Michalis Kyritsis

Personal information
- Born: 2 September 1945 Ampelokipoi, Athens, Greece
- Nationality: Greek
- Listed height: 5 ft 11 in (1.80 m)

Career information
- NBA draft: 1967: undrafted
- Playing career: 1963–1973
- Position: Point guard
- Coaching career: 1973–2006

Career history

As a player:
- 1963–1973: Panathinaikos

As a coach:
- 1973–1978: Livingston High School
- 1978–1979: Panathinaikos
- 1979–1981: Panellinios
- 1981–1982: Olympiacos Piraeus
- 1982–1983: Panionios
- 1983–1986: Panathinaikos
- 1987–1988: Panionios
- 1988–1989: Panathinaikos
- 1990–1991: Olympiacos Piraeus
- 1991–1992: Aris
- 1992–1993: AEK Athens
- 1993–1994: Gymnastikos
- 1997: Panathinaikos
- 0: Papagou
- 0: Peiraikos Syndesmos
- 2000–2002: MKS Pruszkow
- 2005–2006: Kolossos

Career highlights
- As player: 5× Greek League champion (1967, 1969, 1971–1973); As head coach: 2× Greek League champion (1984, 1991); Greek Cup winner (1986);

= Michalis Kyritsis =

Greek basketball player and coach

Michalis Kyritsis (alternate spellings: Mihalis, Kiritsis) (Μιχάλης Κυρίτσης, 2 September 1945) is a Greek former professional basketball player and coach.

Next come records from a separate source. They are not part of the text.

(* ===== verification/HubLimits.v ===== *)
(** * The relay's limits

    The size limit of a file and the limit on code guesses hold. *)

From stdpp Require Import base list list_numbers gmap sets strings.
From Stdlib Require Import ZArith Lia.
From S2P Require Import Prelude JsText Hex Json Utf8 WsClient Hub HubLocks.
Open Scope Z_scope.
Import Relay.

(** ** The size of a file *)

(** What [recordChunkBytes] reports of frames that arrive in this order. *)
Fixpoint verdicts (maxSize : Z) (s : Session) (frames : list bytes) : list verdict :=
  match frames with
  | [] => []
  | f :: l => let '(s', v) := recordChunkBytes s f maxSize in v :: verdicts maxSize s' l
  end.

(** A chunk of the file [id], not its last one. *)
Definition chunk_of (id : bytes) (f : bytes) : Prop :=
  (chunkFrameHeaderLen ≤ length f)%nat ∧ nth 0 f 0 = chunkFrameTypeFile
  ∧ slice 2 18 f = id ∧ Z.land (nth 1 f 0) 1 ≠ 1.

Fixpoint total (frames : list bytes) : Z :=
  match frames with [] => 0 | f :: l => Z.of_nat (length f) + total l end.

Definition aborts (vs : list verdict) : nat := length (filter (λ v, v_sendAbort v = true) vs).

Lemma total_nonneg frames : 0 ≤ total frames.
Proof. induction frames; simpl; lia. Qed.

(** The state in which the file's first [n] bytes were passed on. *)
Definition passing (id : bytes) (n : Z) (s : Session) : Prop :=
  s_currentFile s = {| cf_fileID := id; cf_active := true; cf_blocked := false; cf_bytesSoFar := n |}
  ∨ n = 0 ∧ (cf_active (s_currentFile s) = false ∨ cf_fileID (s_currentFile s) ≠ id).

Definition stopped (id : bytes) (s : Session) : Prop :=
  cf_fileID (s_currentFile s) = id ∧ cf_active (s_currentFile s) = true
  ∧ cf_blocked (s_currentFile s) = true.

Lemma track_passing id n s :
  passing id n s →
  track (s_currentFile s) id
  = {| cf_fileID := id; cf_active := true; cf_blocked := false; cf_bytesSoFar := n |}.
Proof.
  unfold track. intros [->|[-> Hs]]; simpl; [by rewrite bool_decide_true|].
  destruct (cf_active (s_currentFile s)) eqn:E; [|done]. simpl.
  by rewrite bool_decide_false by (destruct Hs; congruence).
Qed.

Lemma record_passing maxSize id n s f :
  passing id n s → chunk_of id f →
  let n' := n + Z.of_nat (length f) in
  ∃ s', recordChunkBytes s f maxSize
        = (s', {| v_fileID := id; v_drop := false; v_sendAbort := bool_decide (maxSize < n') |})
    ∧ if bool_decide (maxSize < n') then stopped id s' else passing id n' s'.
Proof.
  intros Hs (Hl&Ht&Hid&Hlast) n'. unfold recordChunkBytes.
  rewrite bool_decide_false, Ht, bool_decide_true, Hid by (done || lia). cbn [orb negb]. cbv zeta.
  rewrite (track_passing _ _ _ Hs). cbn [cf_blocked cf_bytesSoFar cf_fileID cf_active]. fold n'.
  rewrite (proj2 (Z.eqb_neq _ _) Hlast).
  destruct (Z.ltb_spec maxSize n') as [Hm|Hm].
  - rewrite bool_decide_true by done. by eexists.
  - rewrite bool_decide_false by lia. eexists. split; [done|]. by left.
Qed.

Lemma record_stopped maxSize id s f :
  stopped id s → chunk_of id f →
  ∃ s', recordChunkBytes s f maxSize
        = (s', {| v_fileID := id; v_drop := true; v_sendAbort := false |}) ∧ stopped id s'.
Proof.
  intros (Hi&Ha&Hb) (Hl&Ht&Hid&Hlast). unfold recordChunkBytes.
  rewrite bool_decide_false, Ht, bool_decide_true, Hid by (done || lia). cbn [orb negb]. cbv zeta.
  unfold track. rewrite Ha, Hi, bool_decide_true by done. cbn [orb negb]. rewrite Hb.
  eexists. split; [done|]. done.
Qed.

Lemma verdicts_stopped maxSize id s frames :
  stopped id s → Forall (chunk_of id) frames →
  map v_drop (verdicts maxSize s frames) = replicate (length frames) true
  ∧ aborts (verdicts maxSize s frames) = O.
Proof.
  intros Hs Hf. revert s Hs. induction Hf as [|f l Hf Hl IH]; intros s Hs; [done|].
  destruct (record_stopped maxSize id s f Hs Hf) as (s'&E&Hs'). simpl. rewrite E.
  destruct (IH s' Hs') as [H1 H2]. simpl. split; [by rewrite H1|]. done.
Qed.

Lemma verdicts_passing maxSize id n s frames :
  passing id n s → n ≤ maxSize → Forall (chunk_of id) frames →
  let vs := verdicts maxSize s frames in
  ∃ k, (k ≤ length frames)%nat
    ∧ map v_drop vs = replicate k false ++ replicate (length frames - k) true
    ∧ n + total (take (k - 1) frames) ≤ maxSize
    ∧ ((k < length frames)%nat → maxSize < n + total (take k frames))
    ∧ aborts vs = if bool_decide (maxSize < n + total frames) then 1%nat else O.
Proof.
  intros Hs Hn Hf. revert n s Hs Hn. induction Hf as [|f l Hf Hl IH]; intros n s Hs Hn vs.
  { exists O. unfold vs. simpl. rewrite Z.add_0_r, bool_decide_false by lia.
    by split_and!; [lia|..|lia|lia|]. }
  destruct (record_passing maxSize id n s f Hs Hf) as (s'&E&Hs'). unfold vs. cbn [verdicts].
  rewrite E. pose proof (total_nonneg l). cbn [total] in *.
  case_bool_decide as Hm.
  - destruct (verdicts_stopped maxSize id s' l Hs' Hl) as [H1 H2]. exists 1%nat.
    cbn [map v_drop length replicate app Nat.sub take]. rewrite Nat.sub_0_r, H1.
    unfold aborts in *. rewrite filter_cons, decide_True by done. cbn [length]. rewrite H2.
    rewrite bool_decide_true by lia. cbn [total take].
    split_and!; try done; rewrite ?take_0; simpl; lia.
  - destruct (IH (n + Z.of_nat (length f)) s' Hs') as (k&Hk&Hd&Hle&Hgt&Hab); [lia|].
    exists (S k). cbn [map v_drop length replicate app Nat.sub take]. rewrite Hd, Nat.sub_0_r.
    unfold aborts in *. rewrite filter_cons, decide_False by done. cbn [v_sendAbort].
    rewrite Hab. cbn [total]. split_and!; [lia|done| | |].
    + destruct k; cbn [take total Nat.sub] in *; [lia|]. rewrite Nat.sub_0_r in Hle. lia.
    + intros. assert (k < length l)%nat as Hlt by lia. specialize (Hgt Hlt). lia.
    + by rewrite Z.add_assoc.
Qed.

(** C22: The relay enforces the size limit of a file: of the chunks of one file,
    as they arrive, a first part is passed on and the rest is dropped; what is
    passed on exceeds [MaxFileSize] by its last frame at most; and the abort is
    sent exactly once if the chunks exceed the limit, and never otherwise. (The
    file's last chunk, which ends the count, is not among them.) *)
Theorem file_size_enforced maxSize id s frames :
  0 ≤ maxSize → cf_active (s_currentFile s) = false ∨ cf_fileID (s_currentFile s) ≠ id →
  Forall (chunk_of id) frames →
  let vs := verdicts maxSize s frames in
  ∃ k, (k ≤ length frames)%nat
    ∧ map v_drop vs = replicate k false ++ replicate (length frames - k) true
    ∧ total (take (k - 1) frames) ≤ maxSize
    ∧ ((k < length frames)%nat → maxSize < total (take k frames))
    ∧ aborts vs = if bool_decide (maxSize < total frames) then 1%nat else O.
Proof. intros Hm Hs Hf. apply (verdicts_passing maxSize id 0 s frames); auto. by right. Qed.

(** ** Guessing codes *)

Section Guesses.
Context (cfg : Config).

(** A call of the hub from start to end, at its time. *)
Definition timed : Type := Z * Locks.request.

Definition guess_of (ip : jsstr) (q : Locks.request) : bool :=
  match q with Locks.QJoinByCode _ ip' _ => bool_decide (ip' = ip) | _ => false end.

Definition refused (r : option (nat * Role + error)) : bool :=
  match r with Some (inr ErrTooManyAttempts) => true | _ => false end.

(** How many of the calls are guesses from [ip] that were let through to the
    codes. *)
Fixpoint guesses_from (ip : jsstr) (h : Hub) (calls : list timed) : nat :=
  match calls with
  | [] => O
  | (now, q) :: l =>
      let '(h', _, r) := Locks.at_once cfg q now h in
      ((if guess_of ip q && negb (refused r) then 1 else 0) + guesses_from ip h' l)%nat
  end.

Lemma attachGuest_guesses h now p ip c h' o x :
  attachGuest h now p ip c = (h', o, x) → guesses h' = guesses h ∧ refused (Some x) = false.
Proof. unfold attachGuest. repeat case_match; intros; by simplify_eq. Qed.

Lemma JoinByCode_guesses h now code ip c h' o r :
  JoinByCode cfg h now code ip c = (h', o, r) →
  guesses h' = guesses (checkAndRecordGuessLocked cfg h ip now).1
  ∧ refused (Some r) = negb (checkAndRecordGuessLocked cfg h ip now).2.
Proof.
  unfold JoinByCode. destruct (checkAndRecordGuessLocked cfg h ip now) as [h1 ok].
  destruct ok; cbn [negb fst snd]; [|by intros; simplify_eq].
  intros E. repeat case_match; simplify_eq; try done.
  match goal with E : attachGuest _ _ _ _ _ = _ |- _ => apply attachGuest_guesses in E as [-> ->] end.
  done.
Qed.

Lemma decr_guesses h ip : guesses (decr h ip) = guesses h.
Proof. unfold decr. by case_match. Qed.

Lemma end_peer_guesses h q reason : guesses (end_peer h q reason).1 = guesses h.
Proof. destruct q as [[c ip]|]; [apply decr_guesses|done]. Qed.

Lemma reapSession_guesses h now s : guesses (reapSession cfg h now s).1 = guesses h.
Proof.
  assert (∀ reason, guesses (notifyAndClose h s reason).1 = guesses h) as Hn.
  { intros reason. unfold notifyAndClose.
    pose proof (end_peer_guesses h (connAndIP s RoleHost) reason) as H1.
    destruct (end_peer h (connAndIP s RoleHost) reason) as [h1 o1].
    pose proof (end_peer_guesses h1 (connAndIP s RoleGuest) reason) as H2.
    destruct (end_peer h1 (connAndIP s RoleGuest) reason) as [h2 o2]. simpl in *. congruence. }
  unfold reapSession. by repeat case_match.
Qed.

(** The reaper forgets the guesses of windows that are over. *)
Lemma ReapOnce_guesses h now :
  guesses (ReapOnce cfg h now).1 = filter (λ x, now - gb_windowStart x.2 < PairingCodeTTL cfg) (guesses h).
Proof.
  unfold ReapOnce. cbv zeta. set (h0 := with_guesses _ _).
  change (filter _ (guesses h)) with (guesses h0) at 1. clearbody h0.
  generalize (@nil out) as o. revert h0. generalize ((map_to_list (sessions h)).*1) as ids.
  induction ids as [|id ids IH]; intros h0 o; simpl; [done|].
  destruct (sessions h0 !! id ≫= _) as [s|]; [|by apply IH].
  pose proof (reapSession_guesses h0 now s) as Hr.
  destruct (reapSession cfg h0 now s) as [h1 o1]. by rewrite IH.
Qed.

(** The other calls leave the guesses alone. *)
Lemma call_guesses q now h h' o r :
  Locks.at_once cfg q now h = (h', o, r) →
  (∀ code ip c, q ≠ Locks.QJoinByCode code ip c) → q ≠ Locks.QReapOnce → guesses h' = guesses h.
Proof.
  intros E Hq Hr. apply (f_equal (λ x : Hub * list out * _, guesses x.1.1)) in E. cbn [fst] in E. rewrite <- E.
  destruct q; cbn [Locks.at_once fst]; try done.
  - unfold CreateSession. by case_match.
  - unfold CreateCodeSession. by repeat case_match.
  - unfold JoinSession. repeat case_match; [done| |done].
    destruct (attachGuest _ _ _ _ _) as [[h1 o1] x] eqn:Ea. by apply attachGuest_guesses in Ea as [? _].
  - by destruct (Hq code ip c).
  - unfold Reconnect. by repeat case_match.
  - unfold RegisterReconnectToken. by case_match.
  - unfold Relay. by repeat case_match.
  - unfold EndSession. destruct (store h !! p) as [s|]; [|done].
    pose proof (end_peer_guesses h (connAndIP s (other byRole)) "ended_by_peer") as He.
    by destruct (end_peer _ _ _).
  - unfold HandleDisconnect. destruct (store h !! p) as [s|]; [|done].
    destruct (markDisconnected s r0 now) as [[s' oc] ip]. cbn [fst]. by rewrite decr_guesses.
Qed.

(** The budget of [ip] in a window that began at [t0] or later. *)
Definition budget (t0 : Z) (ip : jsstr) (h : Hub) (n : Z) : Prop :=
  match guesses h !! ip with
  | Some b => gb_count b = n ∧ t0 ≤ gb_windowStart b
  | None => n = 0
  end.

Lemma check_budget t0 ip h now n :
  budget t0 ip h n → t0 ≤ now < t0 + PairingCodeTTL cfg → 0 ≤ n ≤ MaxPairingAttempts cfg →
  let '(h', ok) := checkAndRecordGuessLocked cfg h ip now in
  budget t0 ip h' (if ok then n + 1 else n) ∧ (ok = true → n < MaxPairingAttempts cfg).
Proof.
  unfold budget, checkAndRecordGuessLocked. intros Hb Ht Hn.
  assert (∃ w, t0 ≤ w ∧ current_budget cfg h ip now = {| gb_count := n; gb_windowStart := w |})
    as (w&Hw&->).
  { unfold current_budget. destruct (guesses h !! ip) as [[m w]|]; simpl in *.
    - destruct Hb as [-> Hw]. rewrite (proj2 (Z.leb_gt _ _)) by lia. by exists w.
    - subst. exists now. split; [lia|done]. }
  cbv zeta. cbn [gb_count gb_windowStart]. destruct (Z.leb_spec (MaxPairingAttempts cfg) n); simpl;
    rewrite lookup_insert_eq; simpl; auto with lia.
Qed.

Lemma check_budget_other t0 ip ip' h now n :
  ip' ≠ ip → budget t0 ip h n → budget t0 ip (checkAndRecordGuessLocked cfg h ip' now).1 n.
Proof.
  intros Hne. unfold budget, checkAndRecordGuessLocked. cbv zeta.
  destruct (_ <=? _); simpl; by rewrite lookup_insert_ne.
Qed.

(** The reaper spares a window that is not over. *)
Lemma reap_budget t0 ip h now n :
  budget t0 ip h n → now < t0 + PairingCodeTTL cfg → budget t0 ip (ReapOnce cfg h now).1 n.
Proof.
  unfold budget. rewrite ReapOnce_guesses. intros Hb Ht.
  destruct (guesses h !! ip) as [b|] eqn:E.
  - rewrite (map_lookup_filter_Some_2 _ _ _ b); [done|done|]. simpl. lia.
  - by rewrite map_lookup_filter_None_2 by auto.
Qed.

Lemma guesses_bound t0 ip calls : ∀ h n,
  budget t0 ip h n → 0 ≤ n ≤ MaxPairingAttempts cfg →
  Forall (λ c : timed, t0 ≤ c.1 < t0 + PairingCodeTTL cfg) calls →
  n + Z.of_nat (guesses_from ip h calls) ≤ MaxPairingAttempts cfg.
Proof.
  induction calls as [|[now q] l IH]; intros h n Hb Hn Hc; simpl; [lia|].
  apply Forall_cons in Hc as [Hg Hl]. simpl in Hg.
  destruct (Locks.at_once cfg q now h) as [[h' o] r] eqn:E.
  assert (guess_of ip q = false → budget t0 ip h' n →
          n + Z.of_nat ((if guess_of ip q && negb (refused r) then 1 else 0) + guesses_from ip h' l)
          ≤ MaxPairingAttempts cfg) as Hquiet by (intros -> Hb'; by apply IH).
  assert (q = Locks.QReapOnce ∨ q ≠ Locks.QReapOnce) as [->|Hr] by (destruct q; auto).
  { apply Hquiet; [done|]. apply (f_equal (λ x : Hub * list out * _, x.1.1)) in E.
    cbn [Locks.at_once fst] in E. rewrite <- E. apply reap_budget; [done|lia]. }
  destruct q; try (apply Hquiet; [done|]; unfold budget;
    by rewrite (call_guesses _ _ _ _ _ _ E) by (done || intros; discriminate)).
  cbn [Locks.at_once guess_of] in *. rename ip0 into ip'.
  destruct (JoinByCode cfg h now code ip' c) as [[h2 o2] r2] eqn:Ej. simpl in E. injection E as -> -> <-.
  apply JoinByCode_guesses in Ej as [Eg Er]. rewrite Er.
  assert (∀ m, budget t0 ip (checkAndRecordGuessLocked cfg h ip' now).1 m → budget t0 ip h' m) as Hh'
    by (intros m; unfold budget; by rewrite Eg).
  case_bool_decide as Hip; cbn [andb].
  - subst ip'. pose proof (check_budget t0 ip h now n Hb Hg Hn) as Hk.
    destruct (checkAndRecordGuessLocked _ _ _ _) as [h1 ok]. simpl in *. destruct Hk as [Hk Hok].
    destruct ok; simpl.
    + specialize (Hok eq_refl). specialize (IH h' (n + 1) (Hh' _ Hk)). specialize (IH ltac:(lia) Hl). lia.
    + by apply IH; [apply Hh'|..].
  - apply IH; [|done..]. by apply Hh', check_budget_other.
Qed.

(** C23: Codes cannot be guessed quickly: within one lifetime of a code, an
    address that had no guesses on record gets at most [MaxPairingAttempts]
    calls of [JoinByCode] past the limit, whatever the codes and whatever other
    calls the hub gets in between, the reaper's among them; all further calls
    are answered [too_many_attempts] without a look at the codes. *)
Theorem code_guesses_limited t0 ip h calls :
  guesses h !! ip = None → 0 ≤ MaxPairingAttempts cfg →
  Forall (λ c : timed, t0 ≤ c.1 < t0 + PairingCodeTTL cfg) calls →
  Z.of_nat (guesses_from ip h calls) ≤ MaxPairingAttempts cfg.
Proof.
  intros Hg Hm Hc. apply (guesses_bound t0 ip calls h 0); [|lia|done]. unfold budget. by rewrite Hg.
Qed.

End Guesses.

During his playing career, at a height of 1.80 m tall, he played at the point guard position.

==Playing career==
Kyritsis began playing youth club basketball with the youth teams of Panathinaikos, in 1958. He began his pro career with the men's senior team, Panathinaikos, in 1963. With Panathinaikos, he won 5 Greek League championships, in the years 1967, 1969, 1971, 1972, and 1973.

==Coaching career==
After he ended his basketball playing career, Kyritsis began working as a basketball coach. He was the head coach of the following Greek basketball clubs: Panathinaikos, Panellinios, Panionios, Olympiacos, Aris, AEK Athens, Gymnastikos S. Larissas, Papagou, and Kolossos. With Panathinaikos, he won the Greek League championship in 1984, and the Greek Cup, in 1986. With Aris, he won the Greek League championship in 1991.

==Administrative career==
Kyritsis was the General Director of the Greek Basket League, from 2003 to 2004. He was also the general manager of PAOK.

==Personal life==
Krytsis' son, Alexis, is a professional basketball player. Both Michalis and his son played with Panathinaikos.